### The problem
Please write out exactly the lines of the data below from the line holding "Definition code (c" through the line holding "(((128 <=? code", and leave out the rest.

[Saved data entries]
○ ○ ○ ○

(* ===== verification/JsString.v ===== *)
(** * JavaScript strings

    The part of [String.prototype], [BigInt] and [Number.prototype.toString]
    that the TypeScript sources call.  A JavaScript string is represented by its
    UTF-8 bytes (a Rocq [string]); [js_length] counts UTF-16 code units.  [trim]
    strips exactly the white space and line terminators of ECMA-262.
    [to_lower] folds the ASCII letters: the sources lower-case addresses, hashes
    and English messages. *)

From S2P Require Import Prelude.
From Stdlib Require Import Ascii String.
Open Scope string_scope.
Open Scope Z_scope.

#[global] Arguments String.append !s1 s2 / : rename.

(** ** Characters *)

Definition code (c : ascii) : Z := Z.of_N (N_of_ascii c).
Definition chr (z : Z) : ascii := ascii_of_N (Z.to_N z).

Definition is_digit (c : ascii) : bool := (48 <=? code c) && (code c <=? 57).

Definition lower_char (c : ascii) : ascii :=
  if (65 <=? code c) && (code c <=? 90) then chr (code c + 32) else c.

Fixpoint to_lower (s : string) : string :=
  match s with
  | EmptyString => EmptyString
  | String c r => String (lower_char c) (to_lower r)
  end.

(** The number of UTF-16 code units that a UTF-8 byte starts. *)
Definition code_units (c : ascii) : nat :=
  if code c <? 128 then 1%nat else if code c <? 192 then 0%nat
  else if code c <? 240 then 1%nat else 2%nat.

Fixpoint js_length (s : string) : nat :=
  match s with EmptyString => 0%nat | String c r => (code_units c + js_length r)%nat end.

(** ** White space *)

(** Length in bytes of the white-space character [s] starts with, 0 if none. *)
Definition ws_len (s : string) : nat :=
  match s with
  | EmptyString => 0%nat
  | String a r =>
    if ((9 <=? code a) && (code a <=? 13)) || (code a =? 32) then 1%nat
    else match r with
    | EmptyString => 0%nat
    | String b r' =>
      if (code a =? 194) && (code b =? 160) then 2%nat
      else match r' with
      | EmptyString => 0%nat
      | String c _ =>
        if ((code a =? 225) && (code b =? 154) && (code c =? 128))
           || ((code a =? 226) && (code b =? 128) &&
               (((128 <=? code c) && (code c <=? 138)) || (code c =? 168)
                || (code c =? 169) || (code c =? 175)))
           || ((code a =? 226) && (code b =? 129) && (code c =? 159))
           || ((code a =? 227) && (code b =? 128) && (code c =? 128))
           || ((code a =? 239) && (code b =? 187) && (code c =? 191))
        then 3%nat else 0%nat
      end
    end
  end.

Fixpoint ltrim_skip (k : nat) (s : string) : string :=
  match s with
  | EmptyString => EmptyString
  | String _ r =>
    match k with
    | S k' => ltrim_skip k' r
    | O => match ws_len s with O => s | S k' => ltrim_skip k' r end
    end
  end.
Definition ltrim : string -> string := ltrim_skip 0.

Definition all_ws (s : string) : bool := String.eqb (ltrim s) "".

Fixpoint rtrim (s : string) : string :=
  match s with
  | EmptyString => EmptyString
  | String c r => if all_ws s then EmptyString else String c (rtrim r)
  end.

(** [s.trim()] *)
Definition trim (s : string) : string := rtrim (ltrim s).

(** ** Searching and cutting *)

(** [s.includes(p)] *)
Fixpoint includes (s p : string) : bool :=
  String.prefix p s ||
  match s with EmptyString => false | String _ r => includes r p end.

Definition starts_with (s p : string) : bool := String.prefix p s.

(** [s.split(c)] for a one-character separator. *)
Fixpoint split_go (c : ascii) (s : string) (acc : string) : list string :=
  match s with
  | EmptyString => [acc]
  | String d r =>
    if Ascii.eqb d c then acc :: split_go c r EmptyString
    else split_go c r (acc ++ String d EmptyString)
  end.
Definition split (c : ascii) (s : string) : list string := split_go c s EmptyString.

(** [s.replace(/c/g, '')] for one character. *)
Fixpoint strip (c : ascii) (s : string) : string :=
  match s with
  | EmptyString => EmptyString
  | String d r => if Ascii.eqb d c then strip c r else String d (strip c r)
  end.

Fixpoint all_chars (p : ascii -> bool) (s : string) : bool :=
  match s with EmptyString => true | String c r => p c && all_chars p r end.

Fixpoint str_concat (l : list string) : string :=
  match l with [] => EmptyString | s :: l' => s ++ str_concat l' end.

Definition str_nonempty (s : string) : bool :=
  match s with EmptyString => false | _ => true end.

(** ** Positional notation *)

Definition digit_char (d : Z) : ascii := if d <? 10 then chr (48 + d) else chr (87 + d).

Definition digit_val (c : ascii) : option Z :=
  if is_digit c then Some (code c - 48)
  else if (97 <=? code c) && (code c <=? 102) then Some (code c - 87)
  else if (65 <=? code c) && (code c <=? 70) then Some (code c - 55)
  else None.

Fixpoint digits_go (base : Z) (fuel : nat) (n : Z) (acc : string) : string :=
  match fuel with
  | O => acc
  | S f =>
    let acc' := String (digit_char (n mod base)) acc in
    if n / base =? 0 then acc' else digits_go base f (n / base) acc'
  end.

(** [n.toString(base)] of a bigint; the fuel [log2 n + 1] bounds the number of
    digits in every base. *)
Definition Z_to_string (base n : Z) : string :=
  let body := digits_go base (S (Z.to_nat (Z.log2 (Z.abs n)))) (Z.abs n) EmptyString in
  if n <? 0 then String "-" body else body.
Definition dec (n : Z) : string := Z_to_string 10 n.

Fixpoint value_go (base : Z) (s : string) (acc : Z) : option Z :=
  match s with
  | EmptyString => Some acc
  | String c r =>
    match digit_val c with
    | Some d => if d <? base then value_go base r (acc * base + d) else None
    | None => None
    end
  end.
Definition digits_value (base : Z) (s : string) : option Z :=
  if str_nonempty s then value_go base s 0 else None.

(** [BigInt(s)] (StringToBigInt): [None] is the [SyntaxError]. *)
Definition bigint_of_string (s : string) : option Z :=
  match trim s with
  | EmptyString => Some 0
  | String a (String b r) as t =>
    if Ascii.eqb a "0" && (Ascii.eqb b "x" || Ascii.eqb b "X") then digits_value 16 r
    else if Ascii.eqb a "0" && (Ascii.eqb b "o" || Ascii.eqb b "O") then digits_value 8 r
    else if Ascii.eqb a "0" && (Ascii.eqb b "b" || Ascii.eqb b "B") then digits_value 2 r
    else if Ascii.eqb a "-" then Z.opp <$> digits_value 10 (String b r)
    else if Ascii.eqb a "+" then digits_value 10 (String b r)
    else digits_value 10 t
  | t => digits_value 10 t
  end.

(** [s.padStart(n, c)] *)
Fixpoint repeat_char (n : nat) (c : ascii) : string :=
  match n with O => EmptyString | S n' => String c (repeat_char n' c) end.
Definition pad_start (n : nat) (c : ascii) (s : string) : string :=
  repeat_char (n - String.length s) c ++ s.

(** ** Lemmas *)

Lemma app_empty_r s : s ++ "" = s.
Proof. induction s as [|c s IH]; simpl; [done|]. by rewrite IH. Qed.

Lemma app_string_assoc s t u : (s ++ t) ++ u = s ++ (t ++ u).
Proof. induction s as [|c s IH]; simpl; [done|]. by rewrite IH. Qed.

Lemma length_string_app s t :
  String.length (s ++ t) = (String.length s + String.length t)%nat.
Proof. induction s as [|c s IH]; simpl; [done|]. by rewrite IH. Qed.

○ ○ ○ ○

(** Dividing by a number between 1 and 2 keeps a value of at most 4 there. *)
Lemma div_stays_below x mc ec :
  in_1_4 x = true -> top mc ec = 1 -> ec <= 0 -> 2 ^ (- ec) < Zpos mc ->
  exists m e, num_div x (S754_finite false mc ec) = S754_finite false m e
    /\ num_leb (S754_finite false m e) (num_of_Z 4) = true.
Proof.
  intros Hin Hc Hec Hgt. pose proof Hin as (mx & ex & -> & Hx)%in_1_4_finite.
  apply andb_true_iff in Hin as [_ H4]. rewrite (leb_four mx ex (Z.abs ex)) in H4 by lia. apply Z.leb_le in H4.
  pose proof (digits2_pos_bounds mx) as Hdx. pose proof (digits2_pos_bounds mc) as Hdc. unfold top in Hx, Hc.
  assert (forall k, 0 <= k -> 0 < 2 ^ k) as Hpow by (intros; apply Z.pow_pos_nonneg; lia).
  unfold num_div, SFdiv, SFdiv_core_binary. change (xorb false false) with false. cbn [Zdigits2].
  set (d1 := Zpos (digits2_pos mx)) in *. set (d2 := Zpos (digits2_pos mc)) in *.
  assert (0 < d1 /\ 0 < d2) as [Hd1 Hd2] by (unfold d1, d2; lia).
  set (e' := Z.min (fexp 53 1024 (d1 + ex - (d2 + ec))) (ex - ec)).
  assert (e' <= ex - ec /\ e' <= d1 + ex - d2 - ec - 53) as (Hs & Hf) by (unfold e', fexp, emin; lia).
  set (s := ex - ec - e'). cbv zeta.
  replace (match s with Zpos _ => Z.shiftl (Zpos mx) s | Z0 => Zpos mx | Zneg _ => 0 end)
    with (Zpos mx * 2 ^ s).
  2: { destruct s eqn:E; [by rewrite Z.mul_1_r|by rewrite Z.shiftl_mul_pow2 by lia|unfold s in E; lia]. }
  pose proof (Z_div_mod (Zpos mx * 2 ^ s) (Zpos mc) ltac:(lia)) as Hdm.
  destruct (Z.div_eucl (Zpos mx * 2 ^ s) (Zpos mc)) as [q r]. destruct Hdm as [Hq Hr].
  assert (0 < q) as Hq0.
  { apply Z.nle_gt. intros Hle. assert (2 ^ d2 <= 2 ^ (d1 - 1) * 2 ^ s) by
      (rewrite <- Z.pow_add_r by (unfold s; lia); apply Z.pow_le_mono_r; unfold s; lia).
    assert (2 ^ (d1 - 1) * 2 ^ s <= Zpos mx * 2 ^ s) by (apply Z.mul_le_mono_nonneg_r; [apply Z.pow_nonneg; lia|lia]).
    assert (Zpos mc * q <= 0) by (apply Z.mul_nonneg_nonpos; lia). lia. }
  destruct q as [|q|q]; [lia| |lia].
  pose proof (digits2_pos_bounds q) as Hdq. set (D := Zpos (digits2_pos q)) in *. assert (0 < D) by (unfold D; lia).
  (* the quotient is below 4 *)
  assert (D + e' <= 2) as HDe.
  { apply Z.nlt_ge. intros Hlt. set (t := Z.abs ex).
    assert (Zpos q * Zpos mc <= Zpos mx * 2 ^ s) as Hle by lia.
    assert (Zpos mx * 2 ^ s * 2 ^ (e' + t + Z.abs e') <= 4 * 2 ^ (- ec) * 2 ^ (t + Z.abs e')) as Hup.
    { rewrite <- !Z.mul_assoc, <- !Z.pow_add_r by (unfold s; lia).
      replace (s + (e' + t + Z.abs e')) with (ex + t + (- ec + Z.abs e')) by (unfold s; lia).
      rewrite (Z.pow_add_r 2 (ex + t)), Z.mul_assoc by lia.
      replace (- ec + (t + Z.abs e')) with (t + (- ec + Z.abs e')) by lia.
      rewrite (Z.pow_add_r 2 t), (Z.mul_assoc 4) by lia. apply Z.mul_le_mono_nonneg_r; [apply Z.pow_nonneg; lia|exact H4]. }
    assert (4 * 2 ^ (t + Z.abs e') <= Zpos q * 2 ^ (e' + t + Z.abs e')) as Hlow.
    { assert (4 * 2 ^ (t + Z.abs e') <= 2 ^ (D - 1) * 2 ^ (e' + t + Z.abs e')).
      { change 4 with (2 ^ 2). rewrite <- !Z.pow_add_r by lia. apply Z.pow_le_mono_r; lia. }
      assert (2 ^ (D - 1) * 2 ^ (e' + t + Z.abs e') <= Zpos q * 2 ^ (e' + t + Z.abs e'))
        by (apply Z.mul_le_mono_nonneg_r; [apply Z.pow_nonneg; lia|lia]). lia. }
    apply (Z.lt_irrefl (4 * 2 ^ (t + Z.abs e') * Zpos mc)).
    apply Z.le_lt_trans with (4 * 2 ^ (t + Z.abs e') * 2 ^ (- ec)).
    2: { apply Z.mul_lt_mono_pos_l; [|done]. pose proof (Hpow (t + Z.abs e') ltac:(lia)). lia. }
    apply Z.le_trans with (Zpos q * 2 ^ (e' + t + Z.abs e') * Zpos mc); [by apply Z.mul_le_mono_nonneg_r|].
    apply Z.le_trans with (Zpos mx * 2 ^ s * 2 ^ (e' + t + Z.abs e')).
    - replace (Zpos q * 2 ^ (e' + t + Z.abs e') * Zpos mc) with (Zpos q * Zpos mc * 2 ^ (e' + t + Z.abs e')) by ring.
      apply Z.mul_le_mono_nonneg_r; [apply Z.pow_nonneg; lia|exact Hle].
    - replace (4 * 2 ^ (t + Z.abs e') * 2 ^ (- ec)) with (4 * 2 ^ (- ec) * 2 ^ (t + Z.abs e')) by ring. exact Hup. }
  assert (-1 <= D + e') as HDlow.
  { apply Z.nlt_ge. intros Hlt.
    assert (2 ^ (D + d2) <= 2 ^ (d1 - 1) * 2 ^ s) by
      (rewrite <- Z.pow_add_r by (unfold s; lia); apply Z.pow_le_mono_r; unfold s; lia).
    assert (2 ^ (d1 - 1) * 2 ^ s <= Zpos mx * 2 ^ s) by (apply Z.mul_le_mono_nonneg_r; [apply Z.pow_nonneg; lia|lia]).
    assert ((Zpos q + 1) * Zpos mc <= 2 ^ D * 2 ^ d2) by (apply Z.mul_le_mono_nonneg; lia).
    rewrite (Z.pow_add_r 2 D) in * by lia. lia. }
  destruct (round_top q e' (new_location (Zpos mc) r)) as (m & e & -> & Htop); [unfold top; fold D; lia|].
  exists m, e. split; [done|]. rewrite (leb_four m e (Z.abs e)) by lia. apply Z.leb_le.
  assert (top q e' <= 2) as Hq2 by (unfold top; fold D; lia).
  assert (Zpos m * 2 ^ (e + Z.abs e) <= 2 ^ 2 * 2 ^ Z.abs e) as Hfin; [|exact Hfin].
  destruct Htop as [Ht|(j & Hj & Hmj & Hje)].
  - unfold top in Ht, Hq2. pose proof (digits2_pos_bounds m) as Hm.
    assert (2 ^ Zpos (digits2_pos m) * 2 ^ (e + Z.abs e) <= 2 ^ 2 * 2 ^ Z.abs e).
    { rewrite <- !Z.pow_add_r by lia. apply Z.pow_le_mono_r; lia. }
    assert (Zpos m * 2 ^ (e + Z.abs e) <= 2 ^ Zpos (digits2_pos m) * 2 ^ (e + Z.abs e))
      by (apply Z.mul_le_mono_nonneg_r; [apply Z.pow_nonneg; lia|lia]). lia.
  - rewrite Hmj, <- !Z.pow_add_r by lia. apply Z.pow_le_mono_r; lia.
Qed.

○ ○ ○ ○

### Output for this exercise
Definition code (c : ascii) : Z := Z.of_N (N_of_ascii c).
Definition chr (z : Z) : ascii := ascii_of_N (Z.to_N z).

Definition is_digit (c : ascii) : bool := (48 <=? code c) && (code c <=? 57).

Definition lower_char (c : ascii) : ascii :=
  if (65 <=? code c) && (code c <=? 90) then chr (code c + 32) else c.

Fixpoint to_lower (s : string) : string :=
  match s with
  | EmptyString => EmptyString
  | String c r => String (lower_char c) (to_lower r)
  end.

(** The number of UTF-16 code units that a UTF-8 byte starts. *)
Definition code_units (c : ascii) : nat :=
  if code c <? 128 then 1%nat else if code c <? 192 then 0%nat
  else if code c <? 240 then 1%nat else 2%nat.

Fixpoint js_length (s : string) : nat :=
  match s with EmptyString => 0%nat | String c r => (code_units c + js_length r)%nat end.

(** ** White space *)

(** Length in bytes of the white-space character [s] starts with, 0 if none. *)
Definition ws_len (s : string) : nat :=
  match s with
  | EmptyString => 0%nat
  | String a r =>
    if ((9 <=? code a) && (code a <=? 13)) || (code a =? 32) then 1%nat
    else match r with
    | EmptyString => 0%nat
    | String b r' =>
      if (code a =? 194) && (code b =? 160) then 2%nat
      else match r' with
      | EmptyString => 0%nat
      | String c _ =>
        if ((code a =? 225) && (code b =? 154) && (code c =? 128))
           || ((code a =? 226) && (code b =? 128) &&
               (((128 <=? code c) && (code c <=? 138)) || (code c =? 168)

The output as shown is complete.